Mensagem de Natal 2025
Deus desce e vem até nós. Ele é amor misericordioso e o seu projeto de amor, que se estende e realiza na história é, primeiramente, o seu descer e vir estar entre nós, para nos libertar da escravidão, dos medos, do pecado e do poder da morte. Em cada Natal, celebramos a presença de Deus entre nós. Sempre que construímos o Presépio, fazemos memória do nascimento de Jesus em Belém. É tempo de tomarmos mais consciência do amor que Deus tem por nós, enviando-nos o seu Filho.
O Advento e o Natal são tempo de irmos ao encontro de Jesus. Em cada Natal, somos convidados a fazer do nosso coração a casa de Jesus, a abrir os nossos corações para o amor e a luz que Jesus nos traz.
O nascimento do Menino Jesus é fonte de esperança e promessa de futuro. Sempre que festejamos este nascimento, somos convidados à esperança e, por esta razão, somos desafiados a realizar gestos audazes de fé, esperança e caridade.
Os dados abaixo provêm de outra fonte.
(* ===== verification/ForkChoiceEngine.v ===== *)
(** * ForkChoiceEngine: from a header to the engine's fork choice state

    [BscForkChoiceEngine] of [src/node/consensus.rs]: it looks the difficulties
    of the two heads up, asks the fork choice rule, works out the justified
    (safe) and the finalized block of the chosen head, hands the three hashes to
    the engine of [reth], and has the vote pool promote what became current.

    The engine and the block provider are parameters.  A call runs from its
    first to its last line; what other tasks do during its awaits shows in the
    view of the chain the promotion gets ([after]).  Metrics are left out. *)

From stdpp Require Import base tactics numbers option list gmap strings.
From Stdlib Require Import ZArith Lia Bool.
From S2P Require Import Prelude.
From S2P Require Import Hardforks.
From S2P Require Import Header.
From S2P Require Import Snapshot.
From S2P Require Import Attestation.
From S2P Require Import ForkChoice.
From S2P Require Import Collections.
From S2P Require Import VoteMonitor.
From S2P Require Import VotePool.

Record ForkchoiceState := { head_block_hash : Z; safe_block_hash : Z; finalized_block_hash : Z }.

Inductive PayloadStatusEnum : Set := Valid | Invalid (validation_error : string) | Syncing | Accepted.

(** The handle of the engine, and the block provider. *)
Record EngineHandle := {
  query_td : Z → Z → exec string (option Z);
  fork_choice_updated : ForkchoiceState → exec string PayloadStatusEnum;
}.

Record BlockReader := {
  best_number : exec string Z;
  header_by_number : Z → exec string (option Header);
}.

(** Addition of [U256] wraps. *)
Definition add_u256 (a b : Z) : Z := (a + b) mod 2 ^ 256.

Section Engine.
Context `{F : ForkConditionApi, L : LruApi, HashApi, B : BlsApi}.
Context {HP : HeapApi VoteData by_target} {HK : HeapApi (Z * Z) key_leb}.

Record BscForkChoiceEngine := {
  provider : BlockReader;
  engine_handle : EngineHandle;
  engine_spec : ChainSpec;
}.

(** What a call changes: the cache of difficulties, the pool, and what the
    engine has been told, oldest first. *)
Record EngineState := {
  header_td_cache : LruCache (option Z);
  votes : PoolState;
  told : list ForkchoiceState;
}.

Definition HEADER_TD_CACHE_SIZE : Z := 128.

Definition engine_new (st : PoolState) : EngineState :=
  {| header_td_cache := lru_new HEADER_TD_CACHE_SIZE; votes := st; told := [] |}.

Implicit Types (self : BscForkChoiceEngine) (cache : LruCache (option Z)) (env : Shared).

Definition header_td self (number' hash : Z) cache : exec ParliaConsensusErr (option Z) * LruCache (option Z) :=
  match lru_get cache hash with
  | (Some td', cache) => (Done td', cache)
  | (None, cache) =>
      match query_td (engine_handle self) number' hash with
      | Done td' => (Done td', lru_put cache hash td')
      | Fail e => (Fail (Internal e), cache)
      | Panics => (Panics, cache)
      end
  end.

(** The difficulties of the incoming and the current head. *)
Definition header_td_fcu self (incoming current : Header) cache
    : exec ParliaConsensusErr (option Z * option Z) * LruCache (option Z) :=
  let '(current_td, cache) := header_td self (number current) (hash_slow current) cache in
  match current_td with
  | Done current_td =>
      let '(incoming_td, cache) := header_td self (number incoming) (hash_slow incoming) cache in
      match incoming_td with
      | Done td' => (Done (td', current_td), cache)
      | Fail _ =>
          let '(parent_td, cache) := header_td self (sub64 (number incoming) 1) (parent_hash incoming) cache in
          (parent_td ← parent_td;
           Done (option_map (λ t, add_u256 t (difficulty incoming)) parent_td, current_td), cache)
      | Panics => (Panics, cache)
      end
  | Fail e => (Fail e, cache)
  | Panics => (Panics, cache)
  end.

Definition get_justified_number_and_hash self env (header : Header) : option (Z * Z) :=
  if negb (is_luban_active_at_block (engine_spec self) (number header)) then None
  else justified_pair_for_hash env (hash_slow header).

(** The votes that finalize the parent of the head at once. *)
Definition eligible_votes (st : PoolState) (header : Header) (justified : Z) : list VoteEnvelope :=
  filter (λ v, source_number (data v) = justified ∧ target_number (data v) = number header)
    (fetch_vote_by_block_hash (pool st) (hash_slow header)).

Definition get_finalized_number_and_hash self env (st : PoolState) (header : Header) : option (Z * Z) :=
  if negb (is_plato_active_at_block (engine_spec self) (number header)) then None
  else
    sp ← get_snapshot_provider env;
    snap ← sp (hash_slow header);
    let current_justified_number := target_number (vote_data snap) in
    let current_justified_hash := target_hash (vote_data snap) in
    let early :=
      if (0 <? number header) && (number header - 1 =? current_justified_number)
      then match sp (parent_hash header) with
           | Some parent_snap =>
               if bool_decide (validators parent_snap = []) then false
               else
                 let quorum := div_ceil (zlen (validators parent_snap) * 2) 3 in
                 quorum <=? zlen (eligible_votes st header current_justified_number)
           | None => false
           end
      else false in
    if early then Some (current_justified_number, current_justified_hash)
    else Some (source_number (vote_data snap), source_hash (vote_data snap)).

(** The difficulty of a child is above that of its parent. *)
Definition monotone_td (incoming current : Header) (incoming_td current_td : option Z) : option Z :=
  if parent_hash incoming =? hash_slow current
  then match incoming_td, current_td with
       | Some in_td, Some cur_td => if in_td <=? cur_td then Some (add_u256 cur_td (difficulty incoming)) else Some in_td
       | _, _ => incoming_td
       end
  else incoming_td.

Definition engine_is_need_reorg self (coin : bool) env (incoming current : Header) cache
    : exec ParliaConsensusErr bool * LruCache (option Z) :=
  let '(tds, cache) := header_td_fcu self incoming current cache in
  (('(incoming_td, current_td) ← tds;
    let incoming_td := monotone_td incoming current incoming_td current_td in
    let incoming_justified_num := default 0 (fst <$> get_justified_number_and_hash self env incoming) in
    let current_justified_num := default 0 (fst <$> get_justified_number_and_hash self env current) in
    is_need_reorg (engine_spec self) coin
      {| fc_header := incoming; td := incoming_td; justified_num := incoming_justified_num |}
      {| fc_header := current; td := current_td; justified_num := current_justified_num |}), cache).

(** What the engine is told of a head. *)
Definition state_of_head self env (st : PoolState) (head : Header) : ForkchoiceState :=
  let '(_, safe) := default (0, 0) (get_justified_number_and_hash self env head) in
  let '(_, finalized) := default (0, 0) (get_finalized_number_and_hash self env st head) in
  {| head_block_hash := hash_slow head; safe_block_hash := safe; finalized_block_hash := finalized |}.

Definition outcome_of (response : exec string PayloadStatusEnum) : exec ParliaConsensusErr unit :=
  match response with
  | Done (Invalid validation_error) => Fail (ForkChoiceUpdateError validation_error)
  | Done _ => Done tt
  | Fail err => Fail (ForkChoiceUpdateError err)
  | Panics => Panics
  end.

Definition is_ok {E A} (m : exec E A) : bool := match m with Done _ => true | _ => false end.

(** The head the engine has when a header arrives. *)
Definition current_head_of self : exec ParliaConsensusErr Header :=
  current_number ← map_err Provider (best_number (provider self));
  head ← map_err Provider (header_by_number (provider self) current_number);
  ok_or head HeadHashNotFound.

(** [env] is the view before the engine is told, [after] the one it leaves. *)
Definition update_forkchoice self (coin : bool) env (after : Shared) (incoming : Header) (st : EngineState)
    : exec ParliaConsensusErr unit * EngineState :=
  match current_head_of self with
  | Done current_head =>
      let '(need_reorg, cache) := engine_is_need_reorg self coin env incoming current_head (header_td_cache st) in
      match need_reorg with
      | Done need_reorg =>
          let new_canonical_head := if need_reorg then incoming else current_head in
          let state := state_of_head self env (votes st) new_canonical_head in
          let outcome := outcome_of (fork_choice_updated (engine_handle self) state) in
          (outcome,
           {| header_td_cache := cache;
              votes := if is_ok outcome then promote_future_votes after (number new_canonical_head) (votes st) else votes st;
              told := told st ++ [state] |})
      | Fail e => (Fail e, {| header_td_cache := cache; votes := votes st; told := told st |})
      | Panics => (Panics, {| header_td_cache := cache; votes := votes st; told := told st |})
      end
  | Fail e => (Fail e, st)
  | Panics => (Panics, st)
  end.
End Engine.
A fonte da nossa esperança é Cristo ressuscitado que nos promete a vida eterna. O Natal e a Páscoa são sempre uma bela ocasião para alimentarmos a nossa vida cristã, uma vez que fomos salvos pela esperança. O Jubileu que estamos a terminar tem de se prolongar na vida dos cristãos, da Igreja e dos homens e mulheres de boa vontade. A construção de uma sociedade mais justa é trabalho de todos.
Jesus nasceu pobre e levou uma vida simples. Com um olhar misericordioso e o coração cheio de amor, Ele dirigiu-se às suas criaturas, preocupando-se com a sua condição humana e, portanto, com a sua pobreza. «Ele mesmo se fez pobre, nasceu segundo a carne como nós e reconhecemo-lo na pequenez de uma criança recostada numa manjedoura e na extrema humilhação da cruz, onde partilhou a nossa radical pobreza, que é a morte» (Dilexi te, nº 16).
Na verdade, os sinais que acompanham a vida e a pregação de Jesus são manifestações de amor e de compaixão com as quais Deus olha para os doentes, os pobres e os pecadores que, em virtude da sua condição, eram marginalizados na sociedade, inclusivamente pela religião. Aqueles que são frágeis e os que nasceram com menos possibilidades não podem valer menos como seres humanos e nem devem limitar-se, apenas, a sobreviver.
Do que fizermos pela sociedade, depende também o nosso futuro; ou reconquistamos a nossa dignidade moral e espiritual ou caímos no abismo da morte. O Natal ganha sentido quando vemos Cristo no rosto dos necessitados e dos sofredores.
O amor pelos pobres é um elemento essencial da história de Deus connosco, e irrompe do próprio coração da Igreja como um apelo contínuo ao coração dos cristãos, tanto das suas comunidades, como de cada um individualmente. Neste Natal, centremos a nossa atenção nos migrantes. O Papa Francisco recordava que a missão da Igreja junto aos migrantes e refugiados era ampla, insistindo que «a resposta ao desafio colocado pelas migrações contemporâneas pode-se resumir em quatro verbos: acolher, proteger, promover e integrar. Em cada migrante rejeitado, é o próprio Cristo que bate à nossa porta, às portas da comunidade. Não esqueçamos que o Evangelho só é crível quando se traduz em gestos de proximidade e de acolhimento.
Convido cada um a refletir sobre o seu Natal. Perguntemo-nos: Como acolhemos a ternura e o amor de Deus? Procuremos viver um verdadeiro Natal cristão, preparar o nosso coração, na humildade, na generosidade, no silêncio interior, na reconciliação com Deus e com todos os irmãos. Proponho dois gestos muito simples para este Natal:
1. Construirmos o Presépio em família e fazermos o esforço por viver com simplicidade e sem desperdícios estas festas, sem nos deixarmos apanhar pela sede consumista que esta quadra nos oferece;
2. Convidar para a nossa mesa de Natal alguém que esteja só ou viva com dificuldade. Assim, celebraremos Jesus que nasce no coração da humanidade mais sofredora.
Um feliz e santo Natal, com votos de muitas bênçãos para o ano 2026.